Рэймонд и его друг Лес катались на велосипедах, не подозревая, что Бим и его кореша поджидают их в туннеле. Ему тогда было десять или одиннадцать. В то утро он вернулся рано, намного раньше, чем обычно. Я видел, как он входил через заднюю дверь, когда спускался по лестнице. Я был наверху, в спальне, с матерью этого пацана. Она уже спустилась, чтобы сделать бутерброды. Я спускался к ней, когда он вошел и застал меня на лестнице. Когда он посмотрел на меня, по лицу парня я понял, что произошло что-то ужасное. Блин, никогда не забуду этот взгляд. Сначала на меня, потом сквозь меня, как будто он увидел что-то во мне и сделал свои выводы.

Меня мучила совесть, и мучает по сей день.

После того, что я натворил, я не мог там оставаться. Сказал Аврил, что не могу жить на суше, что было полной лажей. Я не мог смотреть ей в глаза, как и этому маленькому, но уже сломленному Рэймонду и его другу. Тот другой пацан, судя по всему, пустился во все тяжкие. Бедный ублюдок, но, вероятно, он все равно бы таким вырос. Больше всего мне нужно было убраться подальше от Бима, который к тому времени покончил с торговым флотом после того, как чуть не убил человека в драке в одном из баров Барселоны. Он его избил так сильно, что тот овощем стал. Но теперь он болтался по Британии и континенту, ввязываясь во все эти мерзкие дела со своей маленькой бандой. Когда становилось жарковато, он находил краткосрочный контракт на судно и уходил в море. Он был прямо как призрак.
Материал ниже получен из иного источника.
(** When nothing of that name is installed and no call is rejected, the
    call stores the definition built for that name. *)
Lemma getStoredProcedure_installs (env : Env) (sprocId : string) (s : Sys) :
  ~ In sprocId (map sproc_id (scripts (db s))) ->
  fault env StoredProceduresReadAll = None ->
  fault env (StoredProceduresCreate sprocId) = None ->
  scripts (db (snd (getStoredProcedure env sprocId s))) =
    scripts (db s) ++ [{| sproc_id := sprocId; sproc_body := SamplingScript sprocId |}].
Proof.
  intros Hnot F1 F2. unfold getStoredProcedure, readAll, create.
  rewrite (bind_ok _ _ _ _ _ (remote_ok env _ _ s F1)). cbn [fst snd].
  destruct (found sprocId (scripts (db s))) eqn:Hf.
  { apply found_by_id in Hf. contradiction. }
  cbn [sproc_id].
  rewrite (bind_ok _ _ _ _ _ (remote_ok env _ _ _ F2)). cbn [fst snd].
  now destruct (createStatus env =? 200).
Qed.

(** Whenever the call settles, a procedure of that name is installed
    afterwards: it was found, or it has just been created. *)
Lemma getStoredProcedure_settled_installed (env : Env) (sprocId : string) (s s' : Sys)
    (h : option StoredProcedure) :
  getStoredProcedure env sprocId s = (Ok h, s') ->
  In sprocId (map sproc_id (scripts (db s'))).
Proof.
  unfold getStoredProcedure, readAll, create, bind, remote.
  destruct (fault env StoredProceduresReadAll); [discriminate|].
  cbn [fst snd db ctx trace].
  destruct (found sprocId (scripts (db s))) eqn:Hf.
  - intros H. injection H as _ <-. now apply found_by_id.
  - cbn [sproc_id]. destruct (fault env (StoredProceduresCreate sprocId)); [discriminate|].
    cbn [fst snd]. destruct (createStatus env =? 200); intros H;
      injection H as _ <-; cbn [db scripts];
      rewrite map_app; apply in_or_app; right; now left.
Qed.

(** C8.  When a procedure of the target name is installed, the call hands
    back a handle by name after the listing alone: the database is as
    before and no creation is issued, whatever the installed body is. *)
Theorem getStoredProcedure_reuses (env : Env) (sprocId : string) (s : Sys) :
  In sprocId (map sproc_id (scripts (db s))) ->
  (fault env StoredProceduresReadAll = None ->
   getStoredProcedure env sprocId s =
     (Ok (Some {| handle_id := sprocId |}),
      {| db := db s; ctx := ctx s; trace := trace s ++ [StoredProceduresReadAll] |}))
  /\ db (snd (getStoredProcedure env sprocId s)) = db s
  /\ creations (trace (snd (getStoredProcedure env sprocId s))) = creations (trace s)
  /\ In sprocId (map sproc_id (scripts (db (snd (getStoredProcedure env sprocId s))))).
Proof.
  intros Hin.
  assert (Hcre : forall tr, creations (tr ++ [StoredProceduresReadAll]) = creations tr).
  { induction tr as [|ev tr IH]; [reflexivity|]. destruct ev; simpl; now rewrite IH. }
  apply found_by_id in Hin.
  unfold getStoredProcedure, readAll.
  destruct (fault env StoredProceduresReadAll) as [e|] eqn:F.
  - rewrite (bind_rejected _ _ _ _ _ (remote_fault env _ _ s e F)). cbn [snd db trace].
    split; [discriminate|]. split; [reflexivity|]. split; [apply Hcre|].
    now apply found_by_id.
  - rewrite (bind_ok _ _ _ _ _ (remote_ok env _ _ s F)). cbn [fst snd]. rewrite Hin.
    cbn [ret snd db trace].
    split; [reflexivity|]. split; [reflexivity|]. split; [apply Hcre|].
    now apply found_by_id.
Qed.

Lemma getStoredProcedure_reuses_witness :
  getStoredProcedure (Sample.calm 201) "getRandomTheme" (Sample.fresh Sample.staleDb) =
    (Ok (Some {| handle_id := "getRandomTheme" |}),
     {| db := Sample.staleDb;
        ctx := {| res := None; logged := [] |};
        trace := [StoredProceduresReadAll] |})
  /\ creations (trace (snd (getStoredProcedure (Sample.calm 201) "getRandomTheme"
                               (Sample.fresh Sample.staleDb)))) = [].
Proof.
  destruct (getStoredProcedure_reuses (Sample.calm 201) "getRandomTheme"
              (Sample.fresh Sample.staleDb)) as [Hrun [_ [Hcre _]]].
  - simpl. left. reflexivity.
  - split; [apply Hrun; reflexivity | exact Hcre].
Defined.

End InstallerClaims.

(** ** ThemeExtensionFetch *)

Section QuietSteps.

Import ThemeExtensionFetch.

Context {A B : Type}.

Lemma executions_app (tr tr' : list Event) :
  executions (tr ++ tr') = executions tr ++ executions tr'.
Proof.
  induction tr as [|ev tr IH]; [reflexivity|].
  destruct ev; simpl; now rewrite IH.
Qed.
(** * Prize draw on a shared key-value store

    A shallow embedding of [app.py]: the draw state classifier, the
    entrant registry, the prize allocator, the profile read-through
    cache and the winner view, over a model of the Redis keys the
    program uses.

    Modelling conventions.
    - The store is a record with one field per key of the program's
      namespace.  A Redis set or hash that becomes empty is removed by
      the server, so an absent set (hash) key and the empty [gset]
      ([gmap]) are the same thing.
    - String keys carry an optional expiry instant.  A request is served
      at one instant [now] of an integer clock (seconds); a key written
      with [ex = d] at [now] is readable at every instant before
      [now + d].
    - JSON text written by [json.dumps] and read back by [json.loads]
      is represented by the value itself.
    - Randomness of [SPOP] is an explicit stream [rnd : nat -> nat].
    - [str.lower] and the order in which [HGETALL] lists the fields of
      a hash belong to the Python library and to the server: both are
      variables of the development, [lower] and [field_order], and the
      statements hold for whatever they are. *)

From Stdlib Require Import ZArith Ascii Lia.
From stdpp Require Import gmap strings list fin_maps fin_sets.

Open Scope Z_scope.

(** ** Data model *)

Inductive PrizeDrawState :=
| NO_DRAW
| DRAW_OPEN_NO_ENTRANTS
| DRAW_OPEN_WITH_ENTRANTS
| DRAW_CLOSED_NO_ENTRANTS
| DRAW_CLOSED_WITH_ENTRANTS
| DRAW_WON.

(** The part of a provider profile the program reads: [login], [name]
    (JSON [null] or a string) and [avatar_url]. *)
Record Profile := mkProfile {
  login : string;
  name : option string;
  avatar_url : string
}.

(** One element of [winner_list]: the dict with keys ['name'], ['prize']
    and ['image']. *)
Record Winner := mkWinner {
  winner_name : string;
  winner_prize : string;
  winner_image : string
}.

(** A string key: its value and the instant at which it expires. *)
Record entry (A : Type) := Entry {
  value : A;
  expire_at : option Z
}.
Arguments Entry {A} _ _.
Arguments value {A} _.
Arguments expire_at {A} _.

Record Store := mkStore {
  is_open : option (entry string);
  entrants : gset string;
  prizes : gset string;
  winners : gmap string string;
  winners_json : option (entry (list Winner));
  profiles : gmap string (entry Profile)
}.

Definition empty_store : Store :=
  mkStore None ∅ ∅ ∅ None ∅.

Definition set_is_open (v : option (entry string)) (s : Store) : Store :=
  mkStore v (entrants s) (prizes s) (winners s) (winners_json s) (profiles s).
Definition set_entrants (v : gset string) (s : Store) : Store :=
  mkStore (is_open s) v (prizes s) (winners s) (winners_json s) (profiles s).
Definition set_prizes (v : gset string) (s : Store) : Store :=
  mkStore (is_open s) (entrants s) v (winners s) (winners_json s) (profiles s).
Definition set_winners (v : gmap string string) (s : Store) : Store :=
  mkStore (is_open s) (entrants s) (prizes s) v (winners_json s) (profiles s).
Definition set_winners_json (v : option (entry (list Winner))) (s : Store) : Store :=
  mkStore (is_open s) (entrants s) (prizes s) (winners s) v (profiles s).
Definition set_profiles (v : gmap string (entry Profile)) (s : Store) : Store :=
  mkStore (is_open s) (entrants s) (prizes s) (winners s) (winners_json s) v.

(** ** The store commands the program issues *)

Module Redis.

(** An entry is readable strictly before its expiry instant. *)
Definition live {A} (now : Z) (e : entry A) : bool :=
  match expire_at e with
  | None => true
  | Some t => now <? t
  end.

(** [GET]: the value, or [None] for an absent or expired key. *)
Definition get {A} (now : Z) (k : option (entry A)) : option A :=
  match k with
  | Some e => if live now e then Some (value e) else None
  | None => None
  end.

(** [EXISTS] on one key answers 0 or 1. *)
Definition exists_ {A} (now : Z) (k : option (entry A)) : Z :=
  match get now k with
  | Some _ => 1
  | None => 0
  end.

Definition exists_set (k : gset string) : Z :=
  if decide (k = ∅) then 0 else 1.

Definition exists_hash (k : gmap string string) : Z :=
  if decide (k = ∅) then 0 else 1.

Definition scard (k : gset string) : Z := Z.of_nat (size k).

Definition smembers (k : gset string) : gset string := k.

Definition hgetall (k : gmap string string) : gmap string string := k.

(** The server keeps expiry instants as signed 64-bit milliseconds. *)
Definition LLONG_MAX : Z := 9223372036854775807.

(** The largest number of seconds [EX] takes: [LLONG_MAX / 1000]. *)
Definition EX_MAX : Z := 9223372036854775.

(** [SET key value [EX seconds]]: the server refuses ("invalid expire
    time") an expiry that is not positive or that exceeds [EX_MAX];
    [None] is that error reply.  The clock of the model is an unbounded
    integer: the server's further test, that the expiry instant itself
    stays below [LLONG_MAX] milliseconds, is the condition
    [expiry_fits] below, which the statements assume where it
    matters. *)
Definition set {A} (v : A) (ex : option Z) (now : Z) : option (entry A) :=
  match ex with
  | None => Some (Entry v None)
  | Some d =>
      if (0 <? d) && (d <=? EX_MAX) then Some (Entry v (Some (now + d)))
      else None
  end.

(** The expiry instant [now + d] is one the server's clock holds. *)
Definition expiry_fits (now d : Z) : Prop :=
  0 <= now /\ (now + d) * 1000 <= LLONG_MAX.

(** [SADD key member...]: the number of members that were new, and
    the set afterwards.  Without a member the command is refused
    (wrong number of arguments): [None]. *)
Definition sadd (members : list string) (k : gset string)
  : option (Z * gset string) :=
  match members with
  | [] => None
  | _ => Some (Z.of_nat (size (list_to_set members ∖ k : gset string)),
               k ∪ list_to_set members)
  end.

(** [SPOP key 1]: a list with one member chosen by the server, removed
    from the set; the empty list when the set is empty.  [r] is the
    server's random choice. *)
Definition spop (r : nat) (k : gset string) : list string * gset string :=
  match elements k !! (r mod length (elements k))%nat with
  | Some x => ([x], k ∖ {[x]})
  | None => ([], k)
  end.

(** [hmset name mapping]: the client raises [DataError] for a mapping
    of length 0 ([None] here); otherwise the given fields are written
    over the hash. *)
Definition hmset (mapping : gmap string string) (k : gmap string string)
  : option (gmap string string) :=
  if decide (mapping = ∅) then None else Some (mapping ∪ k).

End Redis.

(** ** DrawStateResolver *)

(** The branch structure of [get_draw_state] on the four replies. *)
Definition classify (draw_open winners_exist prizes_exist num_entrants : Z)
  : PrizeDrawState :=
  if (draw_open =? 0) && (winners_exist =? 0) && (prizes_exist =? 0) then
    NO_DRAW
  else if draw_open =? 1 then
    if num_entrants =? 0 then DRAW_OPEN_NO_ENTRANTS
    else DRAW_OPEN_WITH_ENTRANTS
  else if (draw_open =? 0) && (winners_exist =? 0) then
    if num_entrants =? 0 then DRAW_CLOSED_NO_ENTRANTS
    else DRAW_CLOSED_WITH_ENTRANTS
  else DRAW_WON.

Definition get_draw_state (now : Z) (s : Store) : PrizeDrawState :=
  let draw_open := Redis.exists_ now (is_open s) in
  let winners_exist := Redis.exists_hash (winners s) in
  let prizes_exist := Redis.exists_set (prizes s) in
  let num_entrants := Redis.scard (entrants s) in
  classify draw_open winners_exist prizes_exist num_entrants.

(** The precedence table of the specification, on what the four reads
    mean: flag present, winners present, prizes present, entrant
    count. *)
Definition resolve_table (flag winners_present prizes_present : bool)
  (entrant_count : nat) : PrizeDrawState :=
  match flag, winners_present, prizes_present with
  | false, false, false => NO_DRAW
  | true, _, _ =>
      match entrant_count with
      | O => DRAW_OPEN_NO_ENTRANTS
      | S _ => DRAW_OPEN_WITH_ENTRANTS
      end
  | false, false, _ =>
      match entrant_count with
      | O => DRAW_CLOSED_NO_ENTRANTS
      | S _ => DRAW_CLOSED_WITH_ENTRANTS
      end
  | _, _, _ => DRAW_WON
  end.

Definition flag_present (now : Z) (s : Store) : bool :=
  match Redis.get now (is_open s) with Some _ => true | None => false end.
Definition winners_present (s : Store) : bool :=
  bool_decide (winners s ≠ ∅).
Definition prizes_present (s : Store) : bool :=
  bool_decide (prizes s ≠ ∅).

(** ** Effects: results, exceptions and the world *)

Inductive exn :=
| TypeError          (* subscripting [None] *)
| DataError          (* raised by the store client *)
| ResponseError      (* error reply of the store server *)
| RequestException.  (* the provider could not be reached *)

(** What a request handler yields: a value, an HTTP error response from
    [abort(code)], or an exception that nothing catches.  [Diverged]
    stands for a loop that ran out of its iteration budget. *)
Inductive result (A : Type) :=
| Ok (a : A)
| Abort (code : Z)
| Raise (e : exn)
| Diverged.
Arguments Ok {A} _.
Arguments Abort {A} _.
Arguments Raise {A} _.
Arguments Diverged {A}.
(** * Huffman coding engine of [Chapter6-7/huffman-coding.cpp]

    A shallow embedding of [struct Node], [struct Compare] and
    [class HuffmanCoding] (members [generateCodes], [buildTree], [encode],
    [decode]), and the properties of the engine stated in the
    specification.

    Conventions of the embedding.
    - [char] is [ascii] (256 values); [std::string] is [list ascii].
    - [int] is a [Z] kept in the signed 32-bit range by [wrap_int].
    - [Node*] is [option Node]: [None] is the null pointer.  Nodes are
      never shared or mutated after construction, so a pointer is
      modelled by the subtree it points to.
    - [std::unordered_map] is a [gmap]; [operator[]] inserts a
      value-initialised entry when the key is absent.
    - A call either returns, or has no defined behaviour in C++
      ([top()] on an empty queue, a member access through a null or
      indeterminate pointer): type [outcome].
    - The two points the C++ standard leaves to the implementation, the
      iteration order of [unordered_map] (taken to depend on the content
      of the map) and the choice [priority_queue] makes among equal
      keys, are interfaces ([UnorderedIteration], [PriorityQueue]); the
      theorems hold for every implementation of them, and the runs at
      the end of the file use one. *)

From Stdlib Require Import ZArith Lia List Ascii String Permutation DecimalString.
From stdpp Require Import gmap strings list fin_maps.

Local Open Scope Z_scope.

(** ** Data model *)

(** [struct Node]. *)
#[warnings="-register-all"]
Inductive Node : Type :=
  mkNode (character : ascii) (frequency : Z) (left right : option Node).

Definition character (n : Node) : ascii :=
  match n with mkNode c _ _ _ => c end.
Definition frequency (n : Node) : Z :=
  match n with mkNode _ f _ _ => f end.
Definition left (n : Node) : option Node :=
  match n with mkNode _ _ l _ => l end.
Definition right (n : Node) : option Node :=
  match n with mkNode _ _ _ r => r end.
(** ** Where two claims fail as they are worded *)


(** [DIV] on the bytes 5 and 2 leaves 5/2, which is no byte: [NOT] is not
    the only ALU operation without a mask. *)
Lemma div_is_unmasked_too :
  ~ (forall op, In op otherOps -> @yieldsByte ram256 op).
Proof.
  intros H.
  assert (I : In "DIV"%string otherOps) by (simpl; tauto).
  specialize (H "DIV"%string I (bootWith [] 5 2) (Int 0) (Int 1)
                eq_refl eq_refl).
  vm_compute in H. discriminate.
Qed.

(** [CALL R7] at address 0: R7 holds 0xF4 before the instruction, and the
    jump goes to 0xF3, the stack pointer after the push. *)
Lemma call_through_stack_pointer :
  ~ (forall (s : @cpu ram256) (pc : Z),
       PC s = Int pc ->
       0 <= pc -> pc + 2 < 256 ->
       read (ram s) (Int pc) = Int Op.CALL ->
       getReg s (read (ram s) (Int (pc + 1))) <> Undef ->
       PC (tick s) = getReg s (read (ram s) (Int (pc + 1)))).
Proof.
  intros H.
  assert (N : getReg (boot [Op.CALL; 7]) (read (ram (boot [Op.CALL; 7])) (Int (0 + 1)))
              <> Undef) by (vm_compute; discriminate).
  specialize (H (boot [Op.CALL; 7]) 0 eq_refl).
  assert (L : 0 <= 0) by lia. assert (U : 0 + 2 < 256) by lia.
  specialize (H L U eq_refl N).
  vm_compute in H. discriminate.
Qed.
Definition _parse_transaction (self : Importer) (file_name : string)
    (row : record) : option data.Transaction :=
  let payee := transaction_counterparty row in
  if decide (payee = "余额宝") then None
  else
    let narration :=
      transaction_category row ++ " " ++ product_description row in
    let is_expense := bool_decide (income_expense row = "支出") in
    let asset_account := _get_asset_account self (payment_method row) in
    match run_classifier (classifier self) payee narration with
    | Raise _ => None
    | Return (reliable, predicted_account) =>
        let postings :=
          two_postings is_expense asset_account (amount row)
            reliable predicted_account
            (default_expense_account self) income_account in
        Some {| data.meta :=
                  data.new_metadata (basename file_name) 0 (meta_kv row);
                data.date_ := fst (transaction_time row);
                data.flag := flag_of reliable;
                data.payee := payee;
                data.narration := narration;
                data.tags := ∅;
                data.links := ∅;
                data.postings := postings |}
    end.

Definition extract (self : Importer) (file_name : string)
    (records : list record) : list data.Transaction :=
  omap (_parse_transaction self file_name) records.

(** *** What the properties are stated with *)

(** The payee and the narration the importer derives from a record, and the
    answer of its classifier on them. *)
Definition payee_narration (r : record) : string * string :=
  (transaction_counterparty r,
   transaction_category r ++ " " ++ product_description r).

Definition classified (self : Importer) (r : record)
    : result (bool * option string) :=
  run_classifier (classifier self)
    (fst (payee_narration r)) (snd (payee_narration r)).

End alipay.
End alipay.

(** ** importers/wechat/wechat.py *)

Module wechat.
Section wechat.
Context `{Python}.

Record record : Type := {
  transaction_time : date * time;
  transaction_category : string;
  transaction_counterparty : string;
  product : string;
  income_expense : string;
  amount : Decimal;
  payment_method : string;
  transaction_status : string;
  wechat_trade_no : string;
  out_trade_no : string;
  note : string
}.

Record Importer : Type := {
  account : string;
  fee_account : string;
  additional_accounts : gmap string string;
  default_expense_account : string;
  classifier : option Classifier
}.

Definition income_account : string := "Income:RedPacket".
Definition comment_prefix : string := "转账备注:".

Definition _get_asset_account (self : Importer) (payment_method : string)
    : string :=
  default (account self) (additional_accounts self !! payment_method).

Definition meta_kv (r : record) : gmap string data.meta_value :=
  let kv : gmap string data.meta_value :=
    <["time" := data.MStr (strftime_HMS (snd (transaction_time r)))]>
      (<["payment_method" := data.MStr (payment_method r)]>
         (<["transaction_type" := data.MStr (transaction_category r)]> ∅)) in
  let kv :=
    if decide (note r = "") then kv
    else if decide (note r = "/") then kv
    else <["note" := data.MStr (str_strip (note r))]> kv in
  let kv :=
    if decide (wechat_trade_no r = "") then kv
    else <["wechat_trade_no" :=
             data.MStr (str_strip (wechat_trade_no r))]> kv in
  if decide (out_trade_no r = "") then kv
  else if decide (out_trade_no r = "/") then kv
  else <["out_trade_no" := data.MStr (str_strip (out_trade_no r))]> kv.

(** The fee of a withdrawal, read from the note; zero when the note is
    empty, does not mention the fee or holds no amount after the marker. *)
Definition withdrawal_fee (r : record) : Decimal :=
  if decide (note r = "") then 0%Qc
  else if str_in "服务费" (note r) then
    match search_fee (note r) with
    | Some fee => fee
    | None => 0%Qc
    end
  else 0%Qc.

Definition _parse_transaction (self : Importer) (file_name : string)
    (r : record) : option data.Transaction :=
  let transaction_type := transaction_category r in
  let payee := transaction_counterparty r in
  let narration :=
    if str_in comment_prefix (product r)
    then str_remove 0 comment_prefix (product r)
    else product r in
  let asset_account := _get_asset_account self (payment_method r) in
  match run_classifier (classifier self) payee narration with
  | Raise _ => None
  | Return (reliable, predicted_account) =>
      let postings :=
        if decide (income_expense r = "收入") then
          [ data.mkPosting (Some asset_account)
              (Some (data.mkAmount (amount r) "CNY"));
            data.mkPosting (Some income_account) None ]
        else if decide (transaction_type = "零钱提现") then
          [ data.mkPosting (Some asset_account)
              (Some (data.mkAmount (- amount r)%Qc "CNY"));
            data.mkPosting
              (Some (_get_asset_account self (payment_method r))) None;
            data.mkPosting (Some (fee_account self))
              (Some (data.mkAmount (withdrawal_fee r) "CNY")) ]
        else
          [ data.mkPosting (Some asset_account) None;
            data.mkPosting
              (if reliable then predicted_account
               else Some (default_expense_account self))
              (Some (data.mkAmount (amount r) "CNY")) ] in
      Some {| data.meta :=
                data.new_metadata (basename file_name) 0 (meta_kv r);
              data.date_ := fst (transaction_time r);
              data.flag :=
                if bool_decide (income_expense r = "收入")
                   || bool_decide (transaction_type = "零钱提现")
                   || reliable
                then "*" else "!";
              data.payee := payee;
              data.narration := narration;
              data.tags := ∅;
              data.links := ∅;
              data.postings := postings |}
  end.

(** The entries are returned newest last: [entries[::-1]]. *)
Definition extract (self : Importer) (file_name : string)
    (records : list record) : list data.Transaction :=
  reverse (omap (_parse_transaction self file_name) records).

(** *** What the properties are stated with *)

(** The payee and the narration the importer derives from a record, and the
    answer of its classifier on them. *)
Definition payee_narration (r : record) : string * string :=
  (transaction_counterparty r,
   if str_in comment_prefix (product r)
   then str_remove 0 comment_prefix (product r)
   else product r).

Definition classified (self : Importer) (r : record)
    : result (bool * option string) :=
  run_classifier (classifier self)
    (fst (payee_narration r)) (snd (payee_narration r)).

End wechat.
End wechat.

(** ** importers/boc/boc.py *)

Module boc.
Section boc.
Context `{Python}.
Context (ledger : config.LedgerSettings).

Definition apps : list string := ["微信"; "支付宝"].

Record record : Type := {
  card_last_four : string;
  transaction_date : date;
  transaction_time : time;
  currency : string;
  is_expense : bool;
  amount : Decimal;
  balance : Decimal;
  transaction_name : string;
  transaction_channel : string;
  transaction_site : string;
  comment : string;
  counterparty_account_name : string;
  counterparty_card_number : string;
  counterparty_bank : string
}.

Record Importer : Type := {
  account : string;
  default_expense_account : string;
  default_income_account : string;
  ignore_apps : bool;
  classifier : option Classifier
}.

Definition _parse_transaction (self : Importer) (file_name : string)
    (card : string) (r : record) : option data.Transaction :=
  if decide (currency r = "人民币") then
    let payee :=
      counterparty_account_name r ++ " " ++ counterparty_card_number r in
    let narration := transaction_name r ++ " " ++ transaction_channel r in
    match run_classifier (classifier self) payee narration with
    | Raise _ => None
    | Return (reliable, predicted_account) =>
        let postings :=
          two_postings (is_expense r) (account self ++ ":" ++ card)
            (amount r) reliable predicted_account
            (default_expense_account self) (default_income_account self) in
        let meta := data.new_metadata (basename file_name) 0 ∅ in
        let meta :=
          <["time" := data.MStr (strftime_HMS (transaction_time r))]> meta in
        let meta := mark_duplicate ledger (ignore_apps self) apps payee meta in
        Some {| data.meta := meta;
                data.date_ := transaction_date r;
                data.flag := flag_of reliable;
                data.payee := payee;
                data.narration := narration;
                data.tags := ∅;
                data.links := ∅;
                data.postings := postings |}
    end
  else None.

Definition extract (self : Importer) (file_name : string)
    (records : list record) : list data.Transaction :=
  omap (fun r => _parse_transaction self file_name (card_last_four r) r)
    records.

(** *** The rows of a table in [extract_pdf_content] *)

(** [row[i]] *)
Definition cell (row : list string) (i : nat) : result string :=
  match row !! i with
  | Some c => Return c
  | None => Raise IndexError
  end.

Definition newline : string := String (Ascii.ascii_of_nat 10) "".

(** [c.replace(newline, empty)] *)
Definition one_line (c : string) : string := str_remove 0 newline c.

(** One turn of the loop over the rows of a table: [None] when the row is
    passed over (the header line, a row in another currency), the record of
    the row otherwise; any exception leaves the function, which then gives
    no statement at all. *)
Definition parse_row (card : string) (row : list string)
    : result (option record) :=
  let* c0 := cell row 0 in
  if str_in "记账日期" c0 then Return None
  else
    let* d := strptime_Ymd c0 in
    let* c1 := cell row 1 in
    let* t := strptime_HMS c1 in
    let* cur := cell row 2 in
    if decide (cur = "人民币") then
      let* c3 := cell row 3 in
      let* expense :=
        match c3 with
        | "" => Raise IndexError
        | String _ _ => Return (String.prefix "-" c3)
        end in
      let* a := D (if expense : bool then str_drop 1 c3 else c3) in
      let* c4 := cell row 4 in
      let* b := D c4 in
      let* c5 := cell row 5 in
      let* c6 := cell row 6 in
      let* c7 := cell row 7 in
      let* c8 := cell row 8 in
      let* c9 := cell row 9 in
      let* c10 := cell row 10 in
      let* c11 := cell row 11 in
      Return (Some {| card_last_four := card;
                      transaction_date := d;
                      transaction_time := t;
                      currency := cur;
                      is_expense := expense;
                      amount := a;
                      balance := b;
                      transaction_name := one_line c5;
                      transaction_channel := one_line c6;
                      transaction_site := one_line c7;
                      comment := one_line c8;
                      counterparty_account_name := one_line c9;
                      counterparty_card_number := one_line c10;
                      counterparty_bank := one_line c11 |})
    else Return None.

(** The loop over the rows, from the records gathered so far. *)
Fixpoint table_rows (card : string) (rows : list (list string))
    (records : list record) : result (list record) :=
  match rows with
  | [] => Return records
  | row :: rest =>
      let* parsed := parse_row card row in
      table_rows card rest
        (match parsed with
         | Some r => (records ++ [r])%list
         | None => records
         end)
  end.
Я должен был на них донести, но слишком боялся.

В общем, я вернулся в море.

После этого я приехал обратно в Эдинбург только через шесть лет. Я больше ничего не слышал ни о Биме, ни о двух других, Даррене, как звали того бандита, и о молодом парне, Мэте, по-моему, как они его называли. Я решил, что все спокойно. Джок все цеплялся за жизнь, а бедная Аврил мучилась с ним. И ведь был еще Стюарт. Он совсем парнишкой был тогда. Я любил их обоих, но подозревал, что ничего хорошего им дать не смогу. Но и подальше держаться от них я не смог. Я снова связался с Аврил.